The world's first automobile race on July 22, 1894. The photo shows the car of Alfred Vacheron in the reliability trial between Paris and Rouen.

The world’s first automobile race on July 22, 1894. The photo shows the car of Alfred Vacheron in the reliability trial between Paris and Rouen.

Mercedes-Benz Classic will reference the topic of “120 years of motor sport” at various points throughout the year, making it the key theme of its participation in a selected programme of events in the international classic vehicle calendar. The company will also initiate events of its own to mark a few extra-special highlights.

Since its invention in 1886, the automobile’s performance potential and reliability have been put to the test time and time again: right from the very early days, Daimler and Benz vehicles were taking part in all notable events in Europe as well as in other countries around the world. They won races and repeatedly set new speed records in record-breaking runs. Motor sport was born some 120 years ago in France – and the success of the winning vehicles was all down to their two-cylinder “Système Daimler” engines. These first moments of glory were followed by numerous other motor racing events that were to prove significant in the success story of the Mercedes-Benz brand. A look back over the company’s involvement in motor sport makes clear the extent to which this became the driving force behind the rapid developments made in motor vehicle technology.

The Mercedes-Benz Classic stand at Rétromobile 2014 (Hall 1, K64) will focus on the brand’s motor racing successes in France, with a display of historically important exhibits commemorating 120 years of motor sport history:

  • Daimler two-cylinder V-engine, 1894. The “Moteur système Daimler” built under licence in France, propelled cars from Peugeot and Panhard & Levassor to victory in the Paris–Rouen and Paris–Bordeaux–Paris motor races.
  • Mercedes Grand Prix racing car, 1914. In the French Grand Prix in Lyon, the Daimler-Motoren-Gesellschaft (Daimler Motor Company) achieved the first one-two-three victory in the history of motor sport with vehicles of this model.
  • Mercedes-Benz W 196 R “Streamliner”, 1954. The Silver Arrows marked their comeback after the Second World War in dramatic style: with a double victory in the French Grand Prix in Reims.
  • Sauber-Mercedes C 9, 1989. This Silver Arrow won the prestigious 24-Hour race of Le Mans.
  • McLaren Mercedes MP4-15, 2000. The vehicle in which David Coulthard won the French Grand Prix at Magny-Cours.
  • Mercedes-Benz DTM C-Class, 2009. Gary Paffett’s winning vehicle in the DTM race at Dijon-Premois.

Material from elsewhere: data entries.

(* ===== verification/Api.v ===== *)
(** The HTTP layer (gateway/python/kim_llm_gateway/api.py): building the service,
    reading a request body, the endpoints, and the two ways a completion is
    delivered.

    A coroutine of this layer owns local variables only; what its awaits give it
    is its input.  The loops over the events of a session are therefore step
    functions on what one round of awaits gave ([wait]).  [System] runs them as
    coroutines that share the service; here they are folded over the list of all
    that a coroutine was given, which yields what it has done when the list is
    used up: waiting for more, returned or raised, with the bytes it yielded and
    the sessions it detached. *)
From Stdlib Require Import ZArith Lia Ascii String SpecFloat.
From stdpp Require Import base list strings gmap.
From S2P Require Import Prelude PyFloat Json JsonFacts Protocol ProtocolFacts Framing.
From S2P Require Import EventBuffer Threads Client GatewayBase OpenAI OpenAIFacts.
From S2P Require Import TokenizerModel Config Metrics Gateway.
Local Open Scope Z_scope.

(** ** [build_gateway_service] *)

(** Why transformers gives no tokenizer. *)
Inductive library_failure :=
| NotInstalled
| LoadFailed (msg : string).

(** The parts the service is made of. *)
Record gateway_parts := mkParts {
  gp_client : GenerationClientConfig;
  gp_tokenizer : HuggingFaceTokenizer;
  gp_manifest : ModelManifest;
  gp_options : GatewayRuntimeOptions }.

Section Build.
Context (sha256 : text -> string).
(** [AutoTokenizer.from_pretrained], and the directory at a path. *)
Context (from_pretrained : string -> result library_failure transformers_tokenizer)
  (directory : string -> option (string -> option text)) (absolute : string -> string).

(** [HuggingFaceTokenizer.load]. *)
Definition load_tokenizer (tokenizer_path : string) : result gexn HuggingFaceTokenizer :=
  let path := absolute tokenizer_path in
  match from_pretrained path with
  | Err NotInstalled => Err (TokenizerError "transformers is required to load the Gateway tokenizer")
  | Err (LoadFailed e) => Err (TokenizerError ("failed to load Tokenizer from " +:+ path +:+ ": " +:+ e))
  | Ok t => new_HuggingFaceTokenizer sha256 path (directory path) t
  end.

Definition client_config_of (c : GatewayConfig) : GenerationClientConfig :=
  mkConfig (gc_socket_path c) (gc_manifest c) (gc_accept_timeout_seconds c) (gc_accept_timeout_seconds c)
    DEFAULT_MAX_FRAME_PAYLOAD_BYTES (gc_max_pending_requests c) (gc_max_client_delta_events_per_request c).

Definition options_of (c : GatewayConfig) : GatewayRuntimeOptions :=
  mkOptions (gc_accept_timeout_seconds c) (gc_request_timeout_seconds c) (gc_health_timeout_seconds c)
    (gc_cancel_drain_timeout_seconds c) (gc_shutdown_grace_seconds c)
    (gc_max_sse_delta_events_per_request c) (gc_sampling_top_k c).

Definition build_gateway_service (c : GatewayConfig) : result gexn gateway_parts :=
  tokenizer ← load_tokenizer (gc_tokenizer_path c);
  _ ← validate_manifest tokenizer (gc_manifest c);
  _ ← other (_validate_config (client_config_of c));
  _ ← other (check_options (options_of c));
  Ok (mkParts (client_config_of c) tokenizer (gc_manifest c) (options_of c)).

End Build.

(** ** Request bodies *)

Definition too_large : gexn :=
  GatewayRaise (mkGatewayError "request body exceeds the configured limit" 413 "invalid_request_error"
                  "request_too_large" None).
Definition invalid_json (msg : string) : gexn :=
  GatewayRaise (mkGatewayError msg 400 "invalid_request_error" "invalid_json" None).

(** The loop over [request.stream()]; the bytes kept so far. *)
Fixpoint read_chunks (body : bytes) (chunks : list bytes) (max_bytes : Z) : result gexn bytes :=
  match chunks with
  | [] => Ok body
  | chunk :: rest =>
      if max_bytes <? Z.of_nat (List.length body) + Z.of_nat (List.length chunk) then Err too_large
      else read_chunks (body ++ chunk) rest max_bytes
  end.

Definition _read_bounded_body (chunks : list bytes) (max_bytes : Z) : result gexn bytes :=
  body ← read_chunks [] chunks max_bytes;
  _ ← raise_if (bool_decide (body = [])) (invalid_json "request body must not be empty");
  Ok body.

(** [json.loads(body.decode("utf-8"), parse_constant=...)] and its handler; the
    text of the decoder's exception is left out. *)
Definition parse_body (body : bytes) : result gexn json :=
  if utf8_valid body then
    match json_loads true body with
    | Ok v => Ok v
    | Err (JsonConstant c) => Err (invalid_json ("invalid JSON request body: invalid JSON constant " +:+ c))
    | Err _ => Err (invalid_json "invalid JSON request body")
    end
  else Err (invalid_json "invalid JSON request body").

(** The part of [chat_completions] before the submission. *)
Definition read_command (chunks : list bytes) (max_bytes : Z) (manifest : ModelManifest)
  : result gexn ChatCompletionCommand :=
  body ← _read_bounded_body chunks max_bytes;
  value ← parse_body body;
  parse_chat_completion_request value manifest.

(** ** Responses *)

Definition error_response (e : GatewayError) : response := mkResponse (http_status e) (error_json e).

Definition unavailable_error (startup_error : option string) : GatewayError :=
  mkGatewayError (match startup_error with
                  | Some m => if bool_decide (m = "") then "Gateway is not initialized" else m
                  | None => "Gateway is not initialized"
                  end) 503 "server_error" "not_ready" None.

(** The answers of [/healthz], of [/readyz], of [/v1/models], and of [/metrics]
    without a service. *)
Definition health_response : response := mkResponse 200 (JObj [("status", JStr "ok")]).

Definition ready_response (manifest : ModelManifest) (connected : bool) (stats : Stats) : response :=
  mkResponse 200 (JObj [("status", JStr "ready"); ("model", JStr (model_id manifest));
                        ("worker_connected", JBool connected);
                        ("active_requests", JInt (active_requests stats))]).
Definition not_ready_response (e : GatewayError) : response :=
  mkResponse 503 (JObj [("status", JStr "not_ready"); ("reason", JStr (ge_message e))]).

Definition models_response (m : ModelManifest) : response :=
  mkResponse 200 (JObj [("object", JStr "list");
    ("data", JList [JObj [("id", JStr (model_id m)); ("object", JStr "model"); ("created", JInt 0);
                          ("owned_by", JStr "kim-llm-serving")]])]).

Definition unavailable_metrics : string :=
  "kim_llm_gateway_connected 0" +:+ newline_str +:+ "kim_llm_gateway_ready 0" +:+ newline_str.

(** ** Delivering a completion *)

(** What one round of awaits gives: [is_disconnected()] is true; [next_event]
    raises [TimeoutError], returns an event, or raises something else; or the
    task is cancelled. *)
Inductive wait :=
| WDisconnected
| WTimeout
| WEvent (e : GatewayEvent)
| WRaise (e : gexn)
| WCancelled.

(** Where a coroutine is: [None] is [CancelledError]. *)
Inductive progress (A : Type) :=
| Waiting
| Returned (a : A)
| Raised (e : option gexn).
Arguments Waiting {A}.
Arguments Returned {A} a.
Arguments Raised {A} e.

Definition disconnected_error : gexn :=
  GatewayRaise (mkGatewayError "HTTP client disconnected" 499 "server_error" "client_disconnected" None).

(** One round of [_collect_non_streaming]: the texts to go on with, or its end and
    the calls of [detach_cancel_and_drain].  [detached] and [terminal] are only
    read in the [finally], so each exit shows the calls made on its way out. *)
Definition collect_step (chunks : list text) (w : wait)
  : list text + progress (text * GatewayTerminal) * list string :=
  match w with
  | WDisconnected => inr (Raised (Some disconnected_error), ["http_disconnect"])
  | WTimeout => inl chunks
  | WEvent (GTextDelta t) => inl (chunks ++ [t])
  | WEvent (GTerminal t) => inr (Returned (concat chunks, t), [])
  | WRaise e => inr (Raised (Some e), ["http_disconnect"])
  | WCancelled => inr (Raised None, ["http_disconnect"])
  end.

Fixpoint collect_rounds (chunks : list text) (ws : list wait)
  : progress (text * GatewayTerminal) * list string :=
  match ws with
  | [] => (Waiting, [])
  | w :: ws => match collect_step chunks w with
               | inl chunks => collect_rounds chunks ws
               | inr r => r
               end
  end.

Definition _collect_non_streaming (ws : list wait) : progress (text * GatewayTerminal) * list string :=
  collect_rounds [] ws.

(** The rest of the endpoint for a request that is not streamed. *)
Definition complete_response (completion_id : string) (created : Z) (model : string)
  (collected : progress (text * GatewayTerminal)) : progress response :=
  match collected with
  | Waiting => Waiting
  | Returned (t, terminal) =>
      if status_ok (gt_status terminal)
      then Returned (mkResponse 200 (chat_completion_json completion_id created model t terminal))
      else Returned (error_response (gateway_error_from_status (gt_status terminal)))
  | Raised (Some (GatewayRaise e)) => Returned (error_response e)
  | Raised e => Raised e
  end.

Definition done_frame : bytes := chars "data: [DONE]" ++ [newline; newline].

(** *** The stream *)

(** What happens to the generator: an await gives something, or the consumer takes
    the frame that was yielded and resumes it.  It is cancelled at an await or at
    a [yield]. *)
Inductive signal :=
| Await (w : wait)
| Resume.

(** The frames yielded so far, the progress, the detached sessions. *)
Definition stream_state : Type := list bytes * progress unit * list string.

(** The [finally] of the generator. *)
Definition leave (frames : list bytes) (completed : bool) (p : progress unit) : stream_state :=
  (frames, p, if completed then [] else ["http_disconnect"]).

(** The generator is at an await or a [yield], or it is over. *)
Inductive stream_next :=
| SNext (frames : list bytes) (phase : stream_phase)
| SEnd (st : stream_state).

Definition completed (terminal : option GatewayTerminal) : bool :=
  match terminal with Some _ => true | None => false end.

(** The Terminal a generator in this position has taken. *)
Definition phase_terminal (phase : stream_phase) : option GatewayTerminal :=
  match phase with SLooping => None | SSuspended terminal _ => terminal end.

(** Yield [values] one after the other, then go back to the loop, or return if a
    Terminal was taken.  A value is computed before it is yielded, and then the
    generator is suspended. *)
Definition yield_values (frames : list bytes) (terminal : option GatewayTerminal)
  (values : list (result gexn bytes)) : stream_next :=
  match values with
  | [] => if completed terminal then SEnd (leave frames true (Returned tt)) else SNext frames SLooping
  | Err e :: _ => SEnd (leave frames (completed terminal) (Raised (Some e)))
  | Ok frame :: rest => SNext (frames ++ [frame]) (SSuspended terminal rest)
  end.

Section Stream.
Context (completion_id : string) (created : Z) (model : string) (include_usage : bool).

Definition content_chunk (t : text) : json :=
  chat_completion_chunk_json completion_id created model [("content", JStr (str t))] None.
Definition role_chunk : json :=
  chat_completion_chunk_json completion_id created model [("role", JStr "assistant")] None.
Definition final_chunk (t : GatewayTerminal) : json :=
  chat_completion_chunk_json completion_id created model [] (Some (openai_finish_reason (gt_finish_reason t))).
Definition usage_chunk (t : GatewayTerminal) : json :=
  usage_chunk_json completion_id created model (gt_usage t).
Definition failure_chunk (t : GatewayTerminal) : json :=
  error_json (gateway_error_from_status (gt_status t)).

Definition sse (v : json) : result gexn bytes := other (encode_sse v).

(** What is yielded after a Terminal. *)
Definition terminal_frames (t : GatewayTerminal) : list (result gexn bytes) :=
  if status_ok (gt_status t)
  then [sse (final_chunk t)] ++ (if include_usage then [sse (usage_chunk t)] else []) ++ [Ok done_frame]
  else [sse (failure_chunk t); Ok done_frame].

(** What the generator does when it is resumed or an await of its loop gives
    something; a suspended generator gets no awaits and a waiting one is not
    resumed. *)
Definition stream_step (frames : list bytes) (phase : stream_phase) (s : signal) : stream_next :=
  match phase, s with
  | SSuspended terminal rest, Resume => yield_values frames terminal rest
  | SSuspended terminal _, Await WCancelled => SEnd (leave frames (completed terminal) (Raised None))
  | SLooping, Await w =>
      match w with
      | WDisconnected => SEnd (leave frames false (Returned tt))
      | WTimeout => SNext frames SLooping
      | WEvent (GTextDelta t) => yield_values frames None [sse (content_chunk t)]
      | WEvent (GTerminal t) => yield_values frames (Some t) (terminal_frames t)
      | WRaise e => SEnd (leave frames false (Raised (Some e)))
      | WCancelled => SEnd (leave frames false (Raised None))
      end
  | _, _ => SEnd (frames, Waiting, [])
  end.

(** The first thing it does. *)
Definition stream_start : stream_next := yield_values [] None [sse role_chunk].

Fixpoint stream_rounds (next : stream_next) (signals : list signal) : stream_state :=
  match next with
  | SEnd st => st
  | SNext frames phase =>
      match signals with
      | [] => (frames, Waiting, [])
      | s :: signals => stream_rounds (stream_step frames phase s) signals
      end
  end.

Definition _stream_chat_completion (signals : list signal) : stream_state :=
  stream_rounds stream_start signals.

End Stream.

Rétromobile 2014: the Mercedes-Benz Classic exhibits

In the world's first automobile race from Paris to Rouen (126 kilometers) in 1894, cars with Daimler engines emerged as the winners. Benz cars also competed in this race successfully.

In the world’s first automobile race from Paris to Rouen (126 kilometers) in 1894, cars with Daimler engines emerged as the winners. Benz cars also competed in this race successfully.

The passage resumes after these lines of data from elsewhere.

(* ===== verification/CommandLine.v ===== *)
(** The command line (gateway/python/kim_llm_gateway/__main__.py): [serve], which
    runs the application of [System] for a configuration, and [inspect-tokenizer],
    which prints what a Worker's manifest has to say of the tokenizer.

    argparse, the import system and uvicorn are parameters: what the arguments parse
    to, which packages are there, and that the server runs the application it is
    given. *)
From Stdlib Require Import ZArith Lia Ascii String SpecFloat.
From stdpp Require Import base list strings gmap.
From S2P Require Import Prelude PyFloat Json JsonFacts Protocol Framing GatewayBase OpenAI OpenAIFacts.
From S2P Require Import TokenizerModel Config Metrics Gateway Api ApiFacts.
Local Open Scope Z_scope.

(** ** [json.dumps(value, ensure_ascii=False, indent=2)] of a dict of scalars *)

Definition line_break : text := newline :: chars "  ".
Definition indented_member (kv : string * json) : text := quote kv.1 ++ chars ": " ++ dumps_text kv.2.

Definition dumps_indented (d : list (string * json)) : option text :=
  if dumps_allowed true (JObj d) then
    Some (match d with
          | [] => chars "{}"
          | _ => "{"%char :: line_break ++ intersperse (","%char :: line_break) (map indented_member d)
                 ++ [newline; "}"%char]
          end)
  else None.

(** ** [main] *)

(** The arguments, as the parser of [_parser] gives them. *)
Inductive command :=
| Serve (config : string)
| InspectTokenizer (tokenizer_path : string).

Inductive main_exn :=
| MainConfig (e : config_exn)
| MainGateway (e : gexn)
| MainRuntime (e : exn).

(** What [uvicorn.run] is called with: the application of a configuration, and
    where it listens. *)
Record server := mkServer {
  sv_app : GatewayConfig;
  sv_host : string;
  sv_port : Z;
  sv_log_level : string;
  sv_workers : Z }.

Inductive outcome :=
| Printed (t : text)
| Served (s : server).

Section Main.
Context (installed : string -> bool) (sha256 : text -> string).
Context (from_pretrained : string -> result library_failure transformers_tokenizer)
  (directory : string -> option (string -> option text)).
Context (files : string -> option text) (parent : string -> string)
  (resolve : string -> string -> string) (absolute : string -> string).

(** What [inspect-tokenizer] prints of a tokenizer. *)
Definition tokenizer_members (h : HuggingFaceTokenizer) : list (string * json) :=
  [("tokenizer_fingerprint", JStr (hf_tokenizer_fingerprint h));
   ("chat_template_fingerprint", JStr (hf_chat_template_fingerprint h));
   ("eos_token_id", JInt (hf_eos_token_id h));
   ("pad_token_id", JInt (hf_pad_token_id h))].

Definition inspect_tokenizer (tokenizer_path : string) : result main_exn text :=
  match load_tokenizer sha256 from_pretrained directory absolute tokenizer_path with
  | Err e => Err (MainGateway e)
  | Ok h =>
      match dumps_indented (tokenizer_members h) with
      | Some t => Ok t
      | None => Err (MainRuntime (ValueError "Exceeds the limit (4300 digits) for integer string conversion"))
      end
  end.

(** [create_app] up to the application object. *)
Definition create_app (c : GatewayConfig) : result main_exn GatewayConfig :=
  _ ← raise_if (negb (installed "fastapi"))
        (MainRuntime (RuntimeError "FastAPI is required to create the Gateway application"));
  Ok c.

Definition serve (config_path : string) : result main_exn server :=
  match load files parent resolve absolute config_path with
  | Err e => Err (MainConfig e)
  | Ok c =>
      _ ← raise_if (negb (installed "uvicorn"))
            (MainRuntime (RuntimeError "uvicorn is required to serve the Gateway"));
      app ← create_app c;
      Ok (mkServer app (gc_host c) (gc_port c) (gc_log_level c) 1)
  end.

(** The exit status and what was done. *)
Definition main (args : command) : result main_exn (Z * outcome) :=
  match args with
  | InspectTokenizer tokenizer_path =>
      text ← inspect_tokenizer tokenizer_path;
      Ok (0, Printed (text ++ [newline]))
  | Serve config_path =>
      s ← serve config_path;
      Ok (0, Served s)
  end.

End Main.

(** ** Reading an indented dict *)

Lemma skip_ws_break t rest : value_start t -> skip_ws (line_break ++ t ++ rest) = t ++ rest.
Proof. intros Hs. change (skip_ws (t ++ rest) = t ++ rest). by apply skip_ws_start. Qed.

Lemma members_start d : d <> [] ->
  value_start (intersperse (","%char :: line_break) (map indented_member d)).
Proof. destruct d as [|kv d]; [done|]. intros _. exists dquote. destruct d; eexists; (split; [reflexivity|by repeat split]). Qed.

(** A member whose value can be followed by [tail]. *)
Lemma parse_indented_member reject k v tail f : json_wf v = true -> delim tail ->
  (List.length (dumps_text v) < f)%nat ->
  parse_members reject (S f) (indented_member (k, v) ++ tail)
  = match eat "}" (skip_ws tail) with
    | Some r => Ok ([(k, v)], r)
    | None => match eat "," (skip_ws tail) with
              | None => Err JSONDecodeError
              | Some t5 => '(ms, r) ← parse_members reject f (skip_ws t5); Ok ((k, v) :: ms, r)
              end
    end.
Proof.
  intros Hwf Htail Hf. unfold indented_member. cbn [fst snd].
  rewrite <-!app_assoc, quote_app. cbn [parse_members].
  change (char_code dquote =? 34) with true. cbv iota.
  rewrite scan_string_escapes, str_chars.
  change (eat ":" (skip_ws (chars ": " ++ dumps_text v ++ tail))) with (Some (" "%char :: dumps_text v ++ tail)).
  cbv iota. change (skip_ws (" "%char :: dumps_text v ++ tail)) with (skip_ws (dumps_text v ++ tail)).
  rewrite skip_ws_start by by apply dumps_start. by rewrite (reads_back_wf reject v Hwf).
Qed.

Lemma parse_indented_members reject d rest : d <> [] -> Forall (fun kv => json_wf kv.2 = true) d ->
  forall f, (S (List.length (intersperse (","%char :: line_break) (map indented_member d))) < f)%nat ->
  parse_members reject f (intersperse (","%char :: line_break) (map indented_member d) ++ newline :: "}"%char :: rest)
  = Ok (d, rest).
Proof.
  intros Hne Hall. induction Hall as [|[k v] d Hwf Hall IH]; [done|]. cbn in Hwf. intros [|f] Hf; [lia|].
  assert (List.length (dumps_text v) <= List.length (indented_member (k, v)))%nat as Hlen
    by (unfold indented_member; rewrite !length_app; cbn [snd]; lia).
  destruct d as [|kv d].
  - cbn [map intersperse] in *. rewrite parse_indented_member by first [done | lia | by simpl; auto]. done.
  - change (intersperse (","%char :: line_break) (map indented_member ((k, v) :: kv :: d))) with
      (indented_member (k, v) ++ (","%char :: line_break)
       ++ intersperse (","%char :: line_break) (map indented_member (kv :: d))) in *.
    rewrite !length_app in Hf. cbn [List.length line_break] in Hf.
    rewrite <-!app_assoc, parse_indented_member by first [done | lia | by simpl; auto].
    rewrite <-app_comm_cons.
    match goal with |- context [eat "," (skip_ws (_ :: ?x))] =>
      change (eat "}" (skip_ws (","%char :: x))) with (@None text);
      change (eat "," (skip_ws (","%char :: x))) with (Some x) end.
    cbv iota. rewrite skip_ws_break by by apply members_start. rewrite IH by (done || lia). done.
Qed.

(** What [print] writes, which ends the line. *)
Lemma json_loads_indented reject d t : d <> [] -> json_wf (JObj d) = true ->
  dumps_indented d = Some t -> json_loads reject (t ++ [newline]) = Ok (JObj d).
Proof.
  intros Hne Hwf Ht. unfold dumps_indented in Ht. case_match; [|done]. apply (inj Some) in Ht as <-.
  cbn [json_wf] in Hwf. apply andb_true_iff in Hwf as [Hnd%bool_decide_eq_true Hm].
  assert (Forall (fun kv => json_wf kv.2 = true) d) as Hall.
  { apply Forall_forall. intros kv Hkv. rewrite forallb_forall in Hm. by apply Hm, list_elem_of_In. }
  destruct d as [|kv d]; [done|]. unfold json_loads.
  set (ms := intersperse (","%char :: line_break) (map indented_member (kv :: d))).
  change (("{"%char :: line_break ++ ms ++ [newline; "}"%char]) ++ [newline])
    with ("{"%char :: line_break ++ (ms ++ [newline; "}"%char]) ++ [newline]).
  rewrite <-(app_assoc ms). change ([newline; "}"%char] ++ [newline]) with [newline; "}"%char; newline].
  change (skip_ws ("{"%char :: line_break ++ ms ++ [newline; "}"%char; newline]))
    with ("{"%char :: line_break ++ ms ++ [newline; "}"%char; newline]).
  cbn [parse_value]. change (char_code "{"%char =? 34) with false. cbv iota.
  rewrite decide_True by done.
  rewrite skip_ws_break by by apply members_start.
  rewrite eat_start_app by (try apply members_start; auto).
  unfold ms. rewrite parse_indented_members; [|done|done|].
  - cbn [mbind result_bind]. by rewrite dict_of_pairs_nodup.
  - fold ms. cbn [List.length]. rewrite !length_app. cbn. lia.
Qed.

(** ** What an operator can rely on *)

(** The manifest says of the tokenizer what [inspect-tokenizer] prints. *)
Definition manifest_has (m : ModelManifest) (members : list (string * json)) : Prop :=
  dict_get members "tokenizer_fingerprint" = Some (JStr (tokenizer_fingerprint m))
  /\ dict_get members "chat_template_fingerprint" = Some (JStr (chat_template_fingerprint m))
  /\ dict_get members "eos_token_id" = Some (JInt (eos_token_id m))
  /\ dict_get members "pad_token_id" = Some (JInt (pad_token_id m)).

Lemma mismatch_nil {A} `{EqDecision A} (repr : A -> string) name (a b : A) : mismatch repr name a b = [] <-> a = b.
Proof. unfold mismatch. by case_bool_decide. Qed.

Lemma validate_manifest_ok h m :
  is_ok (validate_manifest h m) = true <-> manifest_has m (tokenizer_members h).
Proof.
  assert (is_ok (validate_manifest h m) = true <-> mismatches h m = []) as ->
    by (unfold validate_manifest; by case_bool_decide).
  unfold mismatches. rewrite !app_nil, !mismatch_nil. unfold manifest_has, tokenizer_members. cbn [dict_get].
  split; [by intros (-> & -> & -> & ->)|]. by intros ([= ->] & [= ->] & [= ->] & [= ->]).
Qed.

Section Inspect.
Context (installed : string -> bool) (sha256 : text -> string).
Context (from_pretrained : string -> result library_failure transformers_tokenizer)
  (directory : string -> option (string -> option text)).
Context (files : string -> option text) (parent : string -> string)
  (resolve : string -> string -> string) (absolute : string -> string).

(** C40: [inspect-tokenizer] prints what the Gateway will check: whatever it prints
    reads back as a JSON object, and the service of a configuration that loads and
    names this tokenizer can be built if and only if the manifest has the printed
    values.  ([resolve] is pathlib's, which returns absolute paths, never the empty
    string.) *)
Theorem inspect_tokenizer_decides path t config_path c :
  main installed sha256 from_pretrained directory files parent resolve absolute (InspectTokenizer path)
    = Ok (0, Printed t) ->
  load files parent resolve absolute config_path = Ok c -> gc_tokenizer_path c = path ->
  (forall base v, resolve base v <> "") ->
  exists members, json_loads false t = Ok (JObj members)
    /\ (is_ok (build_gateway_service sha256 from_pretrained directory absolute c) = true
        <-> manifest_has (gc_manifest c) members).
Proof.
  cbn [main]. unfold inspect_tokenizer.
  destruct (load_tokenizer sha256 from_pretrained directory absolute path) as [h|e] eqn:Hh; [|done].
  destruct (dumps_indented (tokenizer_members h)) as [text|] eqn:Hd; [|done].
  intros [= <-] Hload <- Hres. exists (tokenizer_members h). split.
  - apply json_loads_indented; [done| |done]. unfold dumps_indented in Hd. case_match; [|done].
    cbn in *. split_bools. by repeat (apply andb_true_iff; split).
  - apply load_wf in Hload as (Hwf & wp & sv & tv & Hsp & _). unfold build_gateway_service.
    rewrite Hh, client_config_valid, options_valid by (done || rewrite Hsp; apply Hres).
    rewrite <-validate_manifest_ok. cbn [mbind result_bind other].
    by destruct (validate_manifest h (gc_manifest c)).
Qed.

End Inspect.

Definition inspect_sample : result main_exn (Z * outcome) :=
  main (fun _ => true) (fun _ => "00") (fun _ => Ok sample_backend) (fun _ => Some sample_assets)
    sample_files (fun _ => "/etc") sample_resolve (fun p => p) (InspectTokenizer (gc_tokenizer_path sample_gateway_config)).
Definition inspect_sample_text : text :=
  match inspect_sample with Ok (_, Printed t) => t | _ => [] end.

(** The manifest of the sample configuration was not made for this tokenizer. *)
Lemma inspect_tokenizer_decides_witness :
  exists members, json_loads false inspect_sample_text = Ok (JObj members)
    /\ (is_ok (build_gateway_service (fun _ => "00") (fun _ => Ok sample_backend) (fun _ => Some sample_assets)
                 (fun p => p) sample_gateway_config) = true
        <-> manifest_has (gc_manifest sample_gateway_config) members).
Proof.
  apply (inspect_tokenizer_decides (fun _ => true) (fun _ => "00") (fun _ => Ok sample_backend)
    (fun _ => Some sample_assets) sample_files (fun _ => "/etc") sample_resolve (fun p => p)
    (gc_tokenizer_path sample_gateway_config) inspect_sample_text "/etc/gateway.json");
    [vm_compute; reflexivity|vm_compute; reflexivity|reflexivity|].
  intros base v. unfold sample_resolve. by destruct base.
Defined.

Daimler two-cylinder V-engine, 1894

The automobile powered by a combustion engine was just eight years old on 22 July 1894 when it took part in the first public race, a 126-kilometre reliability run for “horseless carriages”, between the French cities of Paris and Rouen. The selection process ahead of the race was tough: of 102 vehicles that applied for a place in the starting line-up, only 21 were admitted. Of these, 17 would go on to reach the finishing line, 9 of them powered by a Daimler engine built under licence, including the winning vehicles. The 2.6 kW (3.5 hp) engines, built according to original designs by Gottlieb Daimler, gave the cars an average speed of up to 20.5 km/h. First place in this first-ever motor sport event was shared by a vehicle built by Panhard-Levassor and one by the Peugeot brothers, both of them powered by a “Moteur système Daimler”. The day was a great cause for celebration for Gottlieb Daimler, for incontrovertible proof had been provided to the general public, and to the world of European motor racing, that his universally applicable, high-speed petrol engine was the one to have prevailed in the highly competitive field of automotive propulsion systems.

Mercedes Grand Prix racing car, 1914

On 4 July 1914, Mercedes celebrated a triumphant one-two-three victory in the French Grand Prix by Christian Lautenschlager, Louis Wagner, and Otto Salzer. The race was held over a 37.6-kilometre circuit south of Lyon. The vehicle entered by the Daimler-Motoren-Gesellschaft was its newly developed Grand Prix racing car. Some 20 laps over the tricky course, or a good 750 kilometres, were the order of the day, and Mercedes was up against apparently almost unassailable competition – above all from Peugeot and Delage from France, Sunbeam from England, and Fiat from Italy. Theodor Pilette and Max Sailer were forced to retire with technical problems, but Christian Lautenschlager, Louis Wagner, and Otto Salzer took the remaining cars on to finish the race at the front of the field after more than seven hours: the first one-two-three victory in the history of motor sport had been achieved.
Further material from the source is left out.